The restaurant was included in Southern Livings 2014 list of "The South's Best Cheap Eats under $10". Eater included SSJ in a 2017 list of "The South's 38 Essential Restaurants". In 2020, D.G. Martin of The Pilot described the Hush-Honeys "a little salty, a little spicy, and a little sweet" and wrote, "They're the perfect complement to the best seafood you're liable to find anywhere, let alone in the middle of the Tar Heel State."

Adrian Miller included SSJ in Southern Livings 2021 overview of "The South's Best Soul Food" and recommended the grouper bites.
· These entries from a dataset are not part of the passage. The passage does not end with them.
Lemma with_key_NoDup {A} (key : A → string) (l : list A) (x : A) :
  NoDup (key <$> l) → x ∈ l → with_key key (key x) l = [x].
Proof.
  unfold with_key. induction l as [|y l IH]; intros Hnd Hin.
  - by apply elem_of_nil in Hin.
  - rewrite fmap_cons in Hnd. apply NoDup_cons in Hnd as [Hy Hnd].
    rewrite filter_cons. apply elem_of_cons in Hin as [->|Hin].
    + rewrite decide_True by done. f_equal.
      apply (with_key_nil key (key y) l Hy).
    + rewrite decide_False; [by apply IH|].
      intros Heq. apply Hy. rewrite Heq. by apply list_elem_of_fmap_2.
Qed.

(** X9.  When no two sections share a normalised label, nothing is
    merged: the result has one area per section, in the order of the
    sections, each with the section's chosen name and its own
    observations. *)
Theorem distinct_labels_pass_through
    (described : list (area_section * descriptions)) :
  NoDup (label <$> described) →
  parsed_areas (reduce_areas described) = room_of <$> described.
Proof.
  intros Hnd. rewrite reduce_areas_merged. unfold merged.
  rewrite (firsts_id label described Hnd).
  apply list_fmap_ext. intros i x Hi.
  unfold merged_room, room_of.
  rewrite (with_key_NoDup label described x Hnd)
    by (by eapply list_elem_of_lookup_2).
  simpl. by rewrite !app_nil_r.
Qed.
Lemma low_stock_decision_at_start :
  (publish App.cname App.handle 1 (App.sale 1 "001") App.start).1.1 = Normal
  ∧ data (publish App.cname App.handle 1 (App.sale 1 "001") App.start).1.2
    = [ {| App.stockLevel := 9; App.id := "001" |};
        {| App.stockLevel := 10; App.id := "002" |};
        {| App.stockLevel := 10; App.id := "003" |} ]
  ∧ handlers (publish App.cname App.handle 1 (App.sale 1 "001") App.start).1.2
    = handlers App.start.
Proof.
  destruct (low_stock_decision_either_order 1 1 "001" App.start
              {| App.stockLevel := 10; App.id := "001" |})
    as (Ho & Hd & _ & Hh);
    [lia|reflexivity|unfold App.safe; simpl; lia..|left; reflexivity|].
  split_and!; [exact Ho|exact Hd|]. apply Hh. simpl. lia.
Defined.

Lemma sales_ignored_on_registry1 :
  (publish App.cname App.handle 1 (App.sale 2 "002")
     (setHandlers App.registry1 App.start)).1.1 = Normal
  ∧ data (publish App.cname App.handle 1 (App.sale 2 "002")
            (setHandlers App.registry1 App.start)).1.2
    = data (setHandlers App.registry1 App.start).
Proof.
  apply (sales_ignored_without_sale_handler 1 2 "002"
           (setHandlers App.registry1 App.start)); [lia|].
  intros h.
  assert (recipients (App.sale 2 "002") (setHandlers App.registry1 App.start)
          = [App.lowStockWarningSubscriber]) as -> by (by vm_compute).
  by intros ->%list_elem_of_singleton.
Defined.

Lemma refill_resubscribes_on_registry1 :
  (publish App.cname App.handle 1 (App.refill 3 "001")
     (setHandlers App.registry1 App.start)).1.1 = Normal
  ∧ App.saleSubscriber
      ∈ subscribed_to "sale"
          (handlers (publish App.cname App.handle 1 (App.refill 3 "001")
                       (setHandlers App.registry1 App.start)).1.2).
Proof.
  destruct (refill_resubscribes_sale_handler 1 3 "001"
              (setHandlers App.registry1 App.start)
              {| App.stockLevel := 10; App.id := "001" |})
    as (Ho & _ & Hh);
    [lia|reflexivity|unfold App.safe; simpl; lia..|reflexivity|].
  split; [exact Ho|]. apply Hh. simpl. lia.
Defined.

Lemma program_never_throws_start :
  (App.publishAll 1 [App.sale 2 "001"; App.refill 5 "002"] App.start).1.1
    = Normal.
Proof.
  apply (program_never_throws 1 [App.sale 2 "001"; App.refill 5 "002"]
           App.start); [lia|apply start_well_typed].
Defined.
(** An unsubscribe request while the template is missing. *)
Lemma X8_unsubscribe_effects_witness :
  status <$>
    db_email
      (Processor._route_email Fixtures.template_missing UNSUBSCRIBE
         "please unsubscribe me"
         (Fixtures.holding (Fixtures.a_record "Stop" UNSUBSCRIBE))).2
  = Some PROCESSED.
Proof.
  destruct (X8_unsubscribe_effects Fixtures.template_missing
              "please unsubscribe me"
              (Fixtures.holding (Fixtures.a_record "Stop" UNSUBSCRIBE))
              (Fixtures.a_record "Stop" UNSUBSCRIBE) eq_refl) as [-> _].
  reflexivity.
Defined.

Section RouteFrame.
Variable env : Env.

(** What the routing handler leaves of a record. *)
Lemma route_email_frame (email_type : EmailType) (body : string)
    (w : World) (e : Email) :
  db_email w = Some e →
  ∃ e', db_email (Processor._route_email env email_type body w).2 = Some e' ∧
        Rows.same_message e e' ∧
        (email_type ≠ INFRA_REQUEST → metadata e' = metadata e).
Proof.
  destruct w as [d row added kept drawn log]. simpl. intros ->.
  destruct email_type; unfold_coroutines; split_outcomes;
    eexists; (split; [reflexivity|]); by split.
Qed.

End RouteFrame.

(** X9. The routing handler changes nothing of the message a record
    stands for: identifier, message id, threading fields, sender,
    recipients, subject, body, content type and category are after it
    what they were before, for every category and outcome; the metadata
    change for an infrastructure request only. *)
Theorem X9_route_keeps_the_message
    (env : Env) (email_type : EmailType) (body : string) (w : World) (e : Email) :
  db_email w = Some e →
  ∃ e', db_email (Processor._route_email env email_type body w).2 = Some e' ∧
        Rows.same_message e e' ∧
        (email_type ≠ INFRA_REQUEST → metadata e' = metadata e).
Proof. apply route_email_frame. Qed.

(** An infrastructure request while the API is down. *)
Lemma X9_route_keeps_the_message_witness :
  ∃ e',
    db_email
      (Processor._route_email Fixtures.api_down INFRA_REQUEST "Need a new server"
         (Fixtures.holding Fixtures.infra_record)).2 = Some e' ∧
    subject e' = "Infrastructure request: Database".
Proof.
  destruct (X9_route_keeps_the_message Fixtures.api_down INFRA_REQUEST
              "Need a new server" (Fixtures.holding Fixtures.infra_record)
              Fixtures.infra_record eq_refl) as (e' & He' & Hsame & _).
  exists e'. split; [done|]. by destruct Hsame as (_ & _ & _ & _ & _ & _ & -> & _).
Defined.

(** X10. After an infrastructure request whose API call returned, the
    metadata of the record hold the response under "api_response" and
    its "id" under "infra_request_id" (the null value when the response
    has none); every other key, "headers" and "source_ip" among them, is
    as before. *)
Theorem X10_response_in_metadata
    (env : Env) (body : string) (w : World) (e : Email)
    (response : gmap string string) :
  db_email w = Some e →
  api_outcome env
    (RequestParser._parse_infra_request (subject e) body (sender e))
    (sender e) = Ok response →
  ∃ e', db_email (Processor._route_email env INFRA_REQUEST body w).2 = Some e' ∧
        metadata e' !! "api_response" = Some (MDict response) ∧
        metadata e' !! "infra_request_id" =
          Some (match response !! "id" with Some i => MStr i | None => MNone end) ∧
        (∀ k, k ≠ "api_response" → k ≠ "infra_request_id" →
              metadata e' !! k = metadata e !! k).
Proof.
  intros Hbound Hapi.
  destruct (route_infra_request_returns env body w e response Hbound Hapi)
    as [Hrecord _].
  eexists. split; [exact Hrecord|]. simpl. split; [|split].
  - apply lookup_insert_eq.
  - rewrite lookup_insert_ne by done. apply lookup_insert_eq.
  - intros k H1 H2. by rewrite !lookup_insert_ne.
Qed.

(** The API answers with an identifier. *)
Lemma X10_response_in_metadata_witness :
  ∃ e',
    db_email
      (Processor._route_email Fixtures.calm INFRA_REQUEST "Need a new server"
         (Fixtures.holding Fixtures.infra_record)).2 = Some e' ∧
    metadata e' !! "infra_request_id" = Some (MStr "req_123") ∧
    metadata e' !! "source_ip" = Some (MStr "localhost").
Proof.
  destruct (X10_response_in_metadata Fixtures.calm "Need a new server"
              (Fixtures.holding Fixtures.infra_record) Fixtures.infra_record
              (list_to_map [("id", "req_123"); ("status", "received")])
              eq_refl eq_refl) as (e' & He' & _ & Hid & Hother).
  exists e'. split; [done|]. split.
  - rewrite Hid. reflexivity.
  - rewrite Hother by done. reflexivity.
Defined.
Sarah Edwards of Indy Week said the restaurant "has accrued a well-deserved following over the years, with politicians factoring chef Ricky Moore's fried fish into campaign stops". SSJ was named "Best Seafood Restaurant in the Triangle" by readers of Indy Week in 2019, 2020, 2021, and 2022. The restaurant earned Moore a James Beard Foundation Award in the Best Chef: Southeast category in 2022. The News & Observer named him Tar Heel of the Year, which recognizes North Carolina residents "who have made a lasting and significant impact", in 2022.